RF: The answer is the absence of political will to prosecute Israel and the relative passivity of the International Criminal Court when it comes to holding major Western states legally accountable. It is true that neither Israel nor the United States are parties to the Rome Statute and are, therefore, not part of the International Criminal Court. But the court's authority is such that if Palestine, which is a party to the statute, has alleged that it is the victim of crimes committed on its territory, then the court is empowered to investigate, indict and prosecute.

And one supposes that an effort will be made in the aftermath of the present context. But one can't be too optimistic about achieving important results. That doesn't mean that it wouldn't be desirable to submit to the court's allegations, which by their nature would be convincing to organs of public opinion and civil society activists and play this important role in what I call symbolic politics, where the legitimacy of certain claims produces political effect.

Would you like to add anything else on this topic?

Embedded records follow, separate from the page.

(* ===== verification/HeapApp.v ===== *)
(** * The application (src/src/tui/heap_app.h, heap_app.cpp)

    The composition: events come off a source and are folded into the chunk
    table, the heat map, the scanner and the counters ([apply]); a paused
    application stages them ([drain]); [update] runs the timed passes over the
    result; [key] and [resized] change what is shown.  The source of events is an
    interface, [EventSource], that the ring session implements.  What the system
    answers to one call of [update] is a [World]. *)

From Stdlib Require Import String.
From S2P Require Import Prelude Abi Ring ChunkTable Grid ProcMaps RegionMap HeatMap Cursor.
From S2P Require Import ChunkReader HeapWalker Fragmentation Capabilities Framebuffer Layout Theme Panel.
From S2P Require Import Metrics Snapshot HeatColor MapView Inspector Session.

Definition kMaxEventsPerFrame : Z := 32768.
Definition kEnrichPerPass : Z := 512.
Definition kEnrichIntervalMs : Z := 250.
Definition kInteractiveExitMs : Z := 3000.
Definition kSnapshotIntervalMs : Z := 250.
Definition kSnapshotDutyFactor : Z := 8.

Inductive SessionState := StLive | StExited | StDetached.
#[export] Instance SessionState_eq_dec : EqDecision SessionState.
Proof. solve_decision. Defined.

Definition clamp_u32 (v : Z) : Z := if UINT32_MAX <? v then UINT32_MAX else v.

(** ** Where the events come from *)

Class EventSource (S : Type) := {
  src_attached : S -> bool;
  src_pid : S -> Z;
  src_comm : S -> list Z;
  src_drain : S -> Z -> S * list HvEvent;
  src_capacity : S -> Z;
  src_queued : S -> Z;
  src_dropped : S -> Z;
  src_exited : S -> bool
}.

#[export] Instance session_source : EventSource RingSession := {|
  src_attached := attached;
  src_pid := ss_pid;
  src_comm := ss_comm;
  src_drain := Session.drain;
  src_capacity := session_capacity;
  src_queued := session_queued;
  src_dropped := session_dropped;
  src_exited := producer_exited
|}.

(** ** The state *)

(** What an event is folded into. *)
Record Model := mkModel {
  md_table : ChunkTable;
  md_map : HeatMap;
  md_scanner : MapsScanner;
  md_metrics : Metrics;
  md_live : Z;
  md_live_bytes : Z;
  md_frees_unknown : Z
}.

(** Events taken off the ring while paused; [staged_head_] is the replay cursor. *)
Record Staging := mkStaging { paused_ : bool; staged_ : list HvEvent; staged_head_ : nat }.

(** The enrichment pass. *)
Record Enrichment := mkEnrichment {
  en_reader : ChunkReader;
  en_out : list ChunkInfo;
  en_cursor : nat;
  en_last_ms : Z;
  en_refined : Z;
  en_exact_overhead : Z
}.

(** Snapshot mode. *)
Record Sampling := mkSampling {
  sp_mode : bool;
  sp_walker : option HeapWalker;
  sp_walk : WalkResult;
  sp_last_ms : Z;
  sp_cost_ms : Z;
  sp_interval_ms : Z;
  sp_once : bool
}.

(** What is on screen and how it is derived. *)
Record Display := mkDisplay {
  dp_view : MapView;
  dp_grid : Grid;
  dp_regions : RegionMap;
  dp_bounds : AddrRange;
  dp_cursor : Z;
  dp_inspect : ChunkInspector;
  dp_frag : FragAnalyzer;
  dp_snap : SnapshotDiff;
  dp_layout : AppLayout;
  dp_width : Z;
  dp_height : Z;
  dp_dirty : bool
}.

(** The session's life. *)
Record Life := mkLife {
  lf_state : SessionState;
  lf_origin_ns : Z;
  lf_now_ms : Z;
  lf_exited_ms : Z;
  lf_launch_log : list Z;
  lf_launch_argv0 : list Z;
  lf_exit_note : list Z
}.

(** The keyboard's flags; [kb_quit] is the request [request_quit] leaves. *)
Record Keyboard := mkKeyboard { kb_help : bool; kb_reset_loop : bool; kb_quit : bool }.

Section App.
Context {S : Type} `{!EventSource S}.

Record HeapApp := mkApp {
  ap_session : S;
  ap_caps : Capabilities;
  ap_theme : Theme;
  ap_animations : bool;
  ap_model : Model;
  ap_staging : Staging;
  ap_enrich : Enrichment;
  ap_sampling : Sampling;
  ap_display : Display;
  ap_life : Life;
  ap_keys : Keyboard;
  ap_events : Z;
  ap_dropped_at_attach : Z
}.

Definition set_session (a : HeapApp) (s : S) : HeapApp :=
  mkApp s (ap_caps a) (ap_theme a) (ap_animations a) (ap_model a) (ap_staging a) (ap_enrich a) (ap_sampling a)
    (ap_display a) (ap_life a) (ap_keys a) (ap_events a) (ap_dropped_at_attach a).
Definition set_model (a : HeapApp) (m : Model) : HeapApp :=
  mkApp (ap_session a) (ap_caps a) (ap_theme a) (ap_animations a) m (ap_staging a) (ap_enrich a) (ap_sampling a)
    (ap_display a) (ap_life a) (ap_keys a) (ap_events a) (ap_dropped_at_attach a).
Definition set_staging (a : HeapApp) (s : Staging) : HeapApp :=
  mkApp (ap_session a) (ap_caps a) (ap_theme a) (ap_animations a) (ap_model a) s (ap_enrich a) (ap_sampling a)
    (ap_display a) (ap_life a) (ap_keys a) (ap_events a) (ap_dropped_at_attach a).
Definition set_enrich (a : HeapApp) (e : Enrichment) : HeapApp :=
  mkApp (ap_session a) (ap_caps a) (ap_theme a) (ap_animations a) (ap_model a) (ap_staging a) e (ap_sampling a)
    (ap_display a) (ap_life a) (ap_keys a) (ap_events a) (ap_dropped_at_attach a).
Definition set_sampling (a : HeapApp) (s : Sampling) : HeapApp :=
  mkApp (ap_session a) (ap_caps a) (ap_theme a) (ap_animations a) (ap_model a) (ap_staging a) (ap_enrich a) s
    (ap_display a) (ap_life a) (ap_keys a) (ap_events a) (ap_dropped_at_attach a).
Definition set_display (a : HeapApp) (d : Display) : HeapApp :=
  mkApp (ap_session a) (ap_caps a) (ap_theme a) (ap_animations a) (ap_model a) (ap_staging a) (ap_enrich a)
    (ap_sampling a) d (ap_life a) (ap_keys a) (ap_events a) (ap_dropped_at_attach a).
Definition set_life (a : HeapApp) (l : Life) : HeapApp :=
  mkApp (ap_session a) (ap_caps a) (ap_theme a) (ap_animations a) (ap_model a) (ap_staging a) (ap_enrich a)
    (ap_sampling a) (ap_display a) l (ap_keys a) (ap_events a) (ap_dropped_at_attach a).
Definition set_keys (a : HeapApp) (k : Keyboard) : HeapApp :=
  mkApp (ap_session a) (ap_caps a) (ap_theme a) (ap_animations a) (ap_model a) (ap_staging a) (ap_enrich a)
    (ap_sampling a) (ap_display a) (ap_life a) k (ap_events a) (ap_dropped_at_attach a).
Definition set_events (a : HeapApp) (n dropped_at_attach : Z) : HeapApp :=
  mkApp (ap_session a) (ap_caps a) (ap_theme a) (ap_animations a) (ap_model a) (ap_staging a) (ap_enrich a)
    (ap_sampling a) (ap_display a) (ap_life a) (ap_keys a) n dropped_at_attach.

(** ** Folding events in *)

Definition event_ms (origin_ns timestamp_ns : Z) : Z :=
  if timestamp_ns <=? origin_ns then 0 else clamp_u32 ((timestamp_ns - origin_ns) / 1000000).

Definition apply_free (m : Model) (e : HvEvent) (ms : Z) : Model :=
  match lookup_chunk (md_table m) (ev_ptr e) with
  | Some c =>
      let map :=
        if negb (Z.land (c_flags c) kChunkFlagRefined =? 0)
        then (refine_overhead (md_map m) (ev_ptr e) (c_overhead_exact c) (overhead_of (c_size c) (c_usable c))).1
        else md_map m in
      let '(live, bytes) :=
        if decide (c_state c = kChunkLive)
        then (if negb (md_live m =? 0) then md_live m - 1 else md_live m, sat_sub (md_live_bytes m) (c_usable c))
        else (md_live m, md_live_bytes m) in
      mkModel (mark_freed (md_table m) (ev_ptr e) ms).1 (on_free map (ev_ptr e) (c_size c) (c_usable c) ms)
        (md_scanner m) (md_metrics m) live bytes (md_frees_unknown m)
  | None =>
      mkModel (md_table m) (on_free (md_map m) (ev_ptr e) (ev_usable e) (ev_usable e) ms) (md_scanner m)
        (md_metrics m) (md_live m) (md_live_bytes m) (md_frees_unknown m ⊞ 1)
  end.

Definition apply_alloc (m : Model) (e : HvEvent) (ms : Z) : Model :=
  let size := clamp_u32 (ev_size e) in
  let '(live, bytes) :=
    match lookup_chunk (md_table m) (ev_ptr e) with
    | Some prev =>
        if decide (c_state prev = kChunkLive) then (md_live m, sat_sub (md_live_bytes m) (c_usable prev))
        else (md_live m ⊞ 1, md_live_bytes m)
    | None => (md_live m ⊞ 1, md_live_bytes m)
    end in
  mkModel (insert_live (md_table m) (ev_ptr e) size (ev_usable e) ms (hv_event_get_tid e)).1
    (on_alloc (md_map m) (ev_ptr e) size (ev_usable e) ms) (md_scanner m)
    (count_alloc (md_metrics m) (ev_usable e)) live (bytes ⊞ ev_usable e) (md_frees_unknown m).

Definition is_free (e : HvEvent) : bool := Z.land (ev_op e) HV_OP_MASK =? HV_OP_FREE.

Definition with_scanner (m : Model) (s : MapsScanner) : Model :=
  mkModel (md_table m) (md_map m) s (md_metrics m) (md_live m) (md_live_bytes m) (md_frees_unknown m).

(** One turn of the loop of [apply]. *)
Definition apply_event (origin_ns : Z) (m : Model) (e : HvEvent) : Model :=
  let ms := event_ms origin_ns (ev_timestamp e) in
  let m := with_scanner m (note_address (md_scanner m) (ev_ptr e)) in
  if is_free e then apply_free m e ms else apply_alloc m e ms.

Definition apply (a : HeapApp) (events : list HvEvent) : HeapApp :=
  set_model a (foldl (apply_event (lf_origin_ns (ap_life a))) (ap_model a) events).

(** ** Draining *)

Definition staged_events (s : Staging) : nat := List.length (staged_ s) - staged_head_ s.

(** The replay of what was staged while paused. *)
Definition replay (a : HeapApp) : HeapApp * Z :=
  let s := ap_staging a in
  let waiting := staged_events s in
  if (waiting =? 0)%nat then (a, 0)
  else
    let n := Nat.min waiting (Z.to_nat kMaxEventsPerFrame) in
    let a := apply a (take n (drop (staged_head_ s) (staged_ s))) in
    let head := (staged_head_ s + n)%nat in
    let a := set_staging a (if (head =? List.length (staged_ s))%nat then mkStaging (paused_ s) [] 0
                            else mkStaging (paused_ s) (staged_ s) head) in
    (a, Z.of_nat n).

Definition drain (a : HeapApp) : HeapApp * Z :=
  if negb (src_attached (ap_session a)) then (a, 0)
  else if paused_ (ap_staging a) then
    let '(s, batch) := src_drain (ap_session a) kMaxEventsPerFrame in
    let st := ap_staging a in
    (set_staging (set_session a s) (mkStaging (paused_ st) (staged_ st ++ batch) (staged_head_ st)), 0)
  else
    let '(a, applied) := replay a in
    let '(a, applied) :=
      if (applied <? kMaxEventsPerFrame) && bool_decide (staged_ (ap_staging a) = []) then
        let '(s, batch) := src_drain (ap_session a) (kMaxEventsPerFrame - applied) in
        let a := set_session a s in
        let a := match batch with [] => a | _ => apply a batch end in
        (a, applied + Z.of_nat (List.length batch))
      else (a, applied) in
    (set_events a (ap_events a ⊞ applied) (ap_dropped_at_attach a), applied).

(** ** The timed passes *)

(** What the system answers during one [update]: the clock, the liveness test,
    the maps file, the target's memory, the clock around a walk and the log of a
    launched target. *)
Record World := mkWorld {
  w_now_ns : Z;
  w_kill : Z -> option Z;
  w_maps : ScanStatus * list Z;
  w_read : ReadFn;
  w_began_ns : Z;
  w_ended_ns : Z;
  w_log : option (list Z)
}.

Definition terminal_hint : list Z := str "needs a terminal? run: heapviz --instrument ".

Definition build_exit_note (l : Life) (log : option (list Z)) : Life :=
  let note :=
    match lf_launch_log l with
    | [] => []
    | _ =>
        if negb (lf_exited_ms l =? 0) && (lf_exited_ms l <? kInteractiveExitMs)
        then terminal_hint ++ lf_launch_argv0 l
        else last_output_line log
    end in
  mkLife (lf_state l) (lf_origin_ns l) (lf_now_ms l) (lf_exited_ms l) (lf_launch_log l) (lf_launch_argv0 l) note.

Definition set_now (l : Life) (ms : Z) : Life :=
  mkLife (lf_state l) (lf_origin_ns l) ms (lf_exited_ms l) (lf_launch_log l) (lf_launch_argv0 l) (lf_exit_note l).

(** Noticing that the target is gone. *)
Definition watch (w : World) (a : HeapApp) : HeapApp * bool :=
  let l := ap_life a in
  if decide (lf_state l = StLive) then
    if src_exited (ap_session a) || negb (process_alive (w_kill w) (src_pid (ap_session a))) then
      let l := mkLife StExited (lf_origin_ns l) (lf_now_ms l) (lf_now_ms l) (lf_launch_log l) (lf_launch_argv0 l)
                 (lf_exit_note l) in
      (set_life a (build_exit_note l (w_log w)), true)
    else (a, false)
  else (a, false).

(** The heat map holds a pointer to the region map, so it sees a repacking at
    once where it has been given one. *)
Definition set_map_regions (h : HeatMap) (r : option RegionMap) : HeatMap :=
  mkHeatMap r (hm_grid h) (hm_cells h) (hm_timings h) (hm_total_live_bytes h) (hm_total_live h) (hm_rebuilds h).
Definition follow_regions (h : HeatMap) (r : RegionMap) : HeatMap :=
  if is_some (hm_regions h) then set_map_regions h (Some r) else h.

Definition with_map (m : Model) (h : HeatMap) : Model :=
  mkModel (md_table m) h (md_scanner m) (md_metrics m) (md_live m) (md_live_bytes m) (md_frees_unknown m).
Definition with_table (m : Model) (t : ChunkTable) : Model :=
  mkModel t (md_map m) (md_scanner m) (md_metrics m) (md_live m) (md_live_bytes m) (md_frees_unknown m).
Definition with_metrics (m : Model) (x : Metrics) : Model :=
  mkModel (md_table m) (md_map m) (md_scanner m) x (md_live m) (md_live_bytes m) (md_frees_unknown m).
Definition with_regions (d : Display) (r : RegionMap) (b : AddrRange) (dirty : bool) : Display :=
  mkDisplay (dp_view d) (dp_grid d) r b (dp_cursor d) (dp_inspect d) (dp_frag d) (dp_snap d) (dp_layout d)
    (dp_width d) (dp_height d) dirty.

Definition repack (a : HeapApp) : HeapApp * bool :=
  let d := ap_display a in
  let '(r, moved) := RegionMap.rebuild (dp_regions d) (regions_ (md_scanner (ap_model a))) in
  let bounds := match spans_ r with [] => mkRange 0 0 | _ => mkRange 0 (total_ r) end in
  let a := set_display a (with_regions d r bounds (dp_dirty d)) in
  (set_model a (with_map (ap_model a) (follow_regions (md_map (ap_model a)) r)), moved).

Definition set_dirty (d : Display) (b : bool) : Display := with_regions d (dp_regions d) (dp_bounds d) b.

Definition rescan_maps (w : World) (a : HeapApp) : HeapApp * bool :=
  let now := lf_now_ms (ap_life a) in
  if ProcMaps.due (md_scanner (ap_model a)) now then
    let '(sc, _) := scan (md_scanner (ap_model a)) (w_maps w).1 (w_maps w).2 now in
    let a := set_model a (with_scanner (ap_model a) sc) in
    let '(a, moved) := repack a in
    if moved then (set_display a (set_dirty (ap_display a) true), true) else (a, false)
  else (a, false).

RF: This is a crisis moment for the world, for the peoples of the world, and for the government that does have the responsibility to stop behaviour of this kind. And just the word beyond this would be to say that many objective observers have noted that how Israel is using force against Gaza constitutes an ongoing genocide, which is itself considered the most serious of international crimes and, again, deserves a consensus of government and action by the UN to stop this kind of violent abuse of state power.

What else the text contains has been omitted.